**TASK INSTRUCTIONS:**
Look through the listing below and write out exactly the lines from the line with "convert_all P parsed_nodes" to the line with "(l1 l2 : list PyVal) (bad", both included, and no others.

**TASK INPUT:**
(** X2. In every node the parser returns, the state dictionary maps each of
    its keys to [True] and has no key outside the vocabulary of important
    states; a state label is therefore included exactly when it is a key. *)
Theorem X2_parser_output_states (P : Pydantic) (config : AccessibilityConfig)
  (ax_tree_data : PyVal) (a : AccessibilityNode)
  (Hin : a ∈ parse_accessibility_tree P config ax_tree_data) :
  (∀ k v, state a !! k = Some v → v = PBool true ∧ k ∈ important_states)
  ∧ (∀ label, IndexerSpec.state_includes a label ↔ is_Some (state a !! label)).
Proof.
  pose proof (parse_accessibility_tree_state_values _ _ _ _ Hin) as Hall.
  split; [exact Hall|]. intros label. unfold IndexerSpec.state_includes. split.
  - intros (v & Hv & _). by exists v.
  - intros [v Hv]. exists v. split; [done|].
    by destruct (Hall _ _ Hv) as [-> _].
Qed.

(** The states of the one-button page. *)
Lemma X2_parser_output_states_witness :
  ∃ a, a ∈ parse_accessibility_tree decimal_numerals default_AccessibilityConfig
             AnalyzerSpec.one_button_tree
       ∧ state a !! "visible" = Some (PBool true)
       ∧ IndexerSpec.state_includes a "visible".
Proof.
  assert (Ha : ∃ a, parse_accessibility_tree decimal_numerals default_AccessibilityConfig
                      AnalyzerSpec.one_button_tree = [a]
                    ∧ state a !! "visible" = Some (PBool true)).
  { eexists. split; vm_compute; reflexivity. }
  destruct Ha as (a & Ha & Hv). exists a.
  assert (Hin : a ∈ parse_accessibility_tree decimal_numerals default_AccessibilityConfig
                      AnalyzerSpec.one_button_tree)
    by (rewrite Ha; apply list_elem_of_here).
  split; [exact Hin|]. split; [exact Hv|].
  destruct (X2_parser_output_states decimal_numerals _ _ _ Hin) as [_ Hincl].
  apply Hincl. by exists (PBool true).
Defined.

Lemma parse_all_app (config : AccessibilityConfig) (l1 l2 : list PyVal) :
  parse_all config (l1 ++ l2) = (parse_all config l1 ++ parse_all config l2)%list.
Proof. unfold parse_all. apply omap_app. Qed.

Lemma parse_accessibility_tree_snapshot (P : Pydantic) (config : AccessibilityConfig)
  (items : list PyVal) :
  parse_accessibility_tree P config (snapshot_of items)
  = match classify_all config (parse_all config items) with
    | Raise _ => []
    | Ok parsed_nodes => convert_all P parsed_nodes
    end.
Proof. reflexivity. Qed.

(** X3. A raw node on which [_parse_single_node] raises, be it because the
    node is not an object or because a field has the wrong shape, is skipped:
    the parser returns what it returns for the snapshot without that node. *)
Theorem X3_malformed_node_skipped (P : Pydantic) (config : AccessibilityConfig)
  (l1 l2 : list PyVal) (bad : PyVal) (e : exn)
  (Hbad : _parse_single_node config bad = Raise e) :
  parse_accessibility_tree P config (snapshot_of (l1 ++ bad :: l2))
  = parse_accessibility_tree P config (snapshot_of (l1 ++ l2)).
Proof.
  rewrite !parse_accessibility_tree_snapshot, !parse_all_app.
  replace (parse_all config (bad :: l2)) with (parse_all config l2); [done|].
  unfold parse_all. simpl. by rewrite Hbad.
Qed.

(** A node given as a string between two buttons. *)
Lemma X3_malformed_node_skipped_witness :
  parse_accessibility_tree decimal_numerals default_AccessibilityConfig
    (snapshot_of [raw_node 1 (PStr "button") "A"; PStr "node";
                  raw_node 2 (PStr "button") "B"])
  = parse_accessibility_tree decimal_numerals default_AccessibilityConfig
      (snapshot_of [raw_node 1 (PStr "button") "A";
                    raw_node 2 (PStr "button") "B"]).
Proof.
  apply (X3_malformed_node_skipped decimal_numerals default_AccessibilityConfig
           [raw_node 1 (PStr "button") "A"] [raw_node 2 (PStr "button") "B"]
           (PStr "node") AttributeError).
  reflexivity.
Defined.

Lemma classify_all_raises (config : AccessibilityConfig)
  (nodes : list ParsedAXNode) (n : ParsedAXNode) (e : exn) :
  n ∈ nodes → _is_node_interactive config n = Raise e →
  ∃ e', classify_all config nodes = Raise e'.
Proof.
  induction nodes as [|x nodes IH]; intros Hin Hn; [by apply elem_of_nil in Hin|].
  simpl. cbv [mbind Res_bind].
  destruct (_is_node_interactive config x) as [b|e0] eqn:Hx; [|by eexists].
  apply elem_of_cons in Hin as [->|Hin]; [congruence|].
  destruct (IH Hin Hn) as [e' ->]. by eexists.
Qed.

(** X4. One accepted raw node whose role value is not hashable (a list or
    an object) makes the classification pass raise, and the parser then
    returns no node at all for the snapshot. *)
Theorem X4_unhashable_role_empties_snapshot (P : Pydantic) (config : AccessibilityConfig)
  (items : list PyVal) (raw : PyVal) (p : ParsedAXNode)
  (Hin : raw ∈ items) (Hparse : _parse_single_node config raw = Ok p)
  (Hrole : hashable (role p) = false) :
  parse_accessibility_tree P config (snapshot_of items) = [].
Proof.
  rewrite parse_accessibility_tree_snapshot.
  destruct (classify_all_raises config (parse_all config items) p TypeError)
    as [e' ->]; [| |done].
  - unfold parse_all. apply list_elem_of_omap. exists raw.
    split; [done|]. by rewrite Hparse.
  - unfold _is_node_interactive.
    by destruct (role p) as [| | | |l|kv0]; try discriminate Hrole.
Qed.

**OUTPUT:**
    | Ok parsed_nodes => convert_all P parsed_nodes
    end.
Proof. reflexivity. Qed.

(** X3. A raw node on which [_parse_single_node] raises, be it because the
    node is not an object or because a field has the wrong shape, is skipped:
    the parser returns what it returns for the snapshot without that node. *)
Theorem X3_malformed_node_skipped (P : Pydantic) (config : AccessibilityConfig)
  (l1 l2 : list PyVal) (bad : PyVal) (e : exn)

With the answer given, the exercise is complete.